Tissue culture experiments indicate that approximately one-third of human breast
cancers are prolactin-dependent in vitro, a factor of
potential importance if the prescription of metoclopramide is contemplated in a
patient with previously detected breast cancer. Although disturbances such as
galactorrhea, amenorrhea, gynecomastia, and impotence have been reported with
prolactin-elevating drugs, the clinical significance of elevated serum prolactin
levels is unknown for most patients. An increase in mammary neoplasms has been
found in rodents after chronic administration of prolactin-stimulating
neuroleptic drugs and metoclopramide. Neither clinical studies nor epidemiologic
studies conducted to date, however, have shown an association between chronic
administration of these drugs and mammary tumorigenesis; the available evidence
is too limited to be conclusive at this time.
An Ames mutagenicity test performed on metoclopramide was negative.
Pregnancy Category B
Reproduction studies performed in rats, mice and rabbits by
the I.V., I.M., S.C., and oral routes at maximum levels ranging from 12 to 250
times the human dose have demonstrated no impairment of fertility or significant
harm to the fetus due to metoclopramide. There are, however, no adequate and
well-controlled studies in pregnant women. Because animal reproduction studies
are not always predictive of human response, this drug should be used during
pregnancy only if clearly needed.
Nursing Mothers
Metoclopramide is excreted in human milk.

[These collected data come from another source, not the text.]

(** X8: the lookup table has one slot per quantum up to
    [kMaxSmallSizeLookup], so that every read [lookupSmallSize2Index]
    makes for a size in [[1, kMaxSmallSizeLookup]] is within the table, and
    what it reads is the index [computeSize2Index] computes. *)
Theorem lookupSmallSize2Index_computed (P Q N L : Z) :
  consistent P Q N L ->
  Z.of_nat (length (kSmallSize2Index P Q N L)) = L / 2 ^ Q /\
  (forall s, 1 <= s <= L ->
     (Z.to_nat (Z.shiftr (to_size_t (s - 1)) Q)
      < length (kSmallSize2Index P Q N L))%nat) /\
  (forall s, 1 < s <= L ->
     lookupSmallSize2Index P Q N L s = computeSize2Index P Q s).
Proof.
  intros (HP & HQ & HPQ & Hfit & HL).
  pose proof (pow2_pos Q HQ) as HU.
  pose proof (classes_nonempty P Q N L HL) as HN.
  pose proof HL as (j & Hj & HLj)%elem_of_kSizeIndex2Size.
  rewrite kMaxSizeClass_classBytes in Hfit by done.
  pose proof (classBytes_mono P Q HP HQ j (N - 1) ltac:(lia)) as HLmax.
  assert (Z.of_nat (length (kSmallSize2Index P Q N L)) = L / 2 ^ Q) as Hlen.
  { unfold kSmallSize2Index. rewrite HLj, lookup_classes_prefix by done.
    replace (j + 1) with (Z.of_nat (Z.to_nat (j + 1))) by lia.
    rewrite length_lookup_prefix by done.
    do 2 f_equal. lia. }
  split; [exact Hlen|]. split.
  - intros s Hs. rewrite to_size_t_small, Z.shiftr_div_pow2 by lia.
    assert (0 <= (s - 1) / 2 ^ Q) by (apply Z.div_pos; lia).
    enough ((s - 1) / 2 ^ Q < L / 2 ^ Q) by lia.
    rewrite HLj in Hs |- *. rewrite (classBytes_div P Q HP HQ j) in Hs by lia.
    apply Z.div_lt_upper_bound; lia.
  - intros s Hs.
    destruct (computeSize2Index_ceiling P Q HP HQ HPQ s ltac:(lia))
      as (H0 & Hceil).
    apply (lookupSmallSize2Index_ceiling P Q N L HP HQ HL); [lia..|done].
Qed.

Lemma lookupSmallSize2Index_computed_witness :
  Z.of_nat (length (kSmallSize2Index 2 4 232 4096)) = 4096 / 2 ^ 4 /\
  (forall s, 1 <= s <= 4096 ->
     (Z.to_nat (Z.shiftr (to_size_t (s - 1)) 4)
      < length (kSmallSize2Index 2 4 232 4096))%nat) /\
  (forall s, 1 < s <= 4096 ->
     lookupSmallSize2Index 2 4 232 4096 s = computeSize2Index 2 4 s).
Proof.
  apply (lookupSmallSize2Index_computed 2 4 232 4096).
  exact sample_consistent.
Defined.

(** * More of the free lists *)

Lemma chain_head mem head blocks :
  chain mem head blocks -> head = hd 0 blocks.
Proof. destruct blocks; cbn; [done | by intros (-> & _)]. Qed.

(** A store into a block that is not on the list leaves the list as it
    is. *)
Lemma chain_frame mem head blocks val link :
  val ∉ blocks -> chain mem head blocks ->
  chain (<[val := link]> mem) head blocks.
Proof.
  revert head. induction blocks as [|block blocks IH]; intros head Hnotin;
    cbn; [done|].
  apply not_elem_of_cons in Hnotin as [Hne Hnotin].
  intros (-> & Hnn & Hrest). repeat split; [done|].
  unfold FreeNode.next in *. rewrite lookup_insert_ne by done. auto.
Qed.

Lemma chain_push mem fl blocks val :
  chain mem (FreeList.head fl) blocks -> val <> 0 -> val ∉ blocks ->
  chain (FreeList.push val fl mem).2
        (FreeList.head (FreeList.push val fl mem).1) (val :: blocks).
Proof.
  intros Hchain Hval Hnotin.
  unfold FreeList.push, FreeNode.UninitFrom. cbn.
  repeat split; [done|].
  unfold FreeNode.next at 1. rewrite lookup_insert_eq. cbn.
  apply chain_frame; done.
Qed.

Caution should be
exercised when metoclopramide is administered to a nursing mother.
Pediatric Use
Safety and effectiveness in pediatric patients have not
been established (see OVERDOSAGE).
Care should be exercised in administering metoclopramide to neonates since
prolonged clearance may produce excessive serum concentrations (see CLINICAL PHARMACOLOGY—Pharmacokinetics).
In addition, neonates have reduced levels of NADH-cytochrome b5 reductase which, in combination with the aforementioned
pharmacokinetic factors, make neonates more susceptible to methemoglobinemia
(see OVERDOSAGE).
The safety profile of metoclopramide in adults cannot be extrapolated to
pediatric patients. Dystonias and other extrapyramidal reactions associated with
metoclopramide are more common in the pediatric population than in adults. (See
WARNINGS and ADVERSE REACTIONS—Extrapyramidal Reactions.)
Geriatric Use
Clinical studies of metoclopramide tablets did not include
sufficient numbers of subjects aged 65 and over to determine whether elderly
subjects respond differently from younger subjects.
The risk of developing parkinsonian–like side effects increases with
ascending dose. Geriatric patients should receive the lowest dose of
metoclopramide tablets that is effective. If parkinsonian like symptoms develop
in a geriatric patient receiving metoclopramide tablets, metoclopramide tablets,
should generally be discontinued before initiating any specific
anti-parkinsonian agents(see WARNINGS
and DOSAGE AND ADMINISTRATION – For the
Relief of Symptomatic Gastroesophageal Reflux).
The elderly may be at greater risk for tardive dyskinesia (see WARNINGS –Tardive Dyskinesia).
Sedation has been reported in metoclopramide tablets users. Sedation may
cause confusion and manifest as over-sedation in the elderly (see CLINICAL PHARMACOLOGY, PRECAUTIONS-Information for Patientsand ADVERSE REACTIONS – CNS Effects).
Metoclopramide tablets is known to be substantially excreted by the kidney
and the risk of toxic reactions to this drug may be greater in patients with
impaired renal function (see DOSAGE AND
ADMINISTRATION - Use in Patients with Renal or Hepatic Impairment).
For these reasons, dose selection for an elderly patient should be cautious,
usually starting at the low end of the dosing range, reflecting the greater
frequency of decreased renal function, concomitant disease, or other drug
therapy in the elderly (see DOSAGE AND
ADMINISTRATION – For the Relief of Symptomatic Gastroesophageal Reflux
and Use in Patients with Renal or
Hepatic Impairment).
Other Special Populations
Patients with NADH-cytochrome b5
reductase deficiency are at an increased risk of developing methemoglobinemia
and/or sulfhemoglobinemia when metolcopramide is administered. In patients with
G6PD deficiency who experience metoclopramide-induced methemoglobinemia,
methylene blue treated is not recommended (see OVERDOSAGE).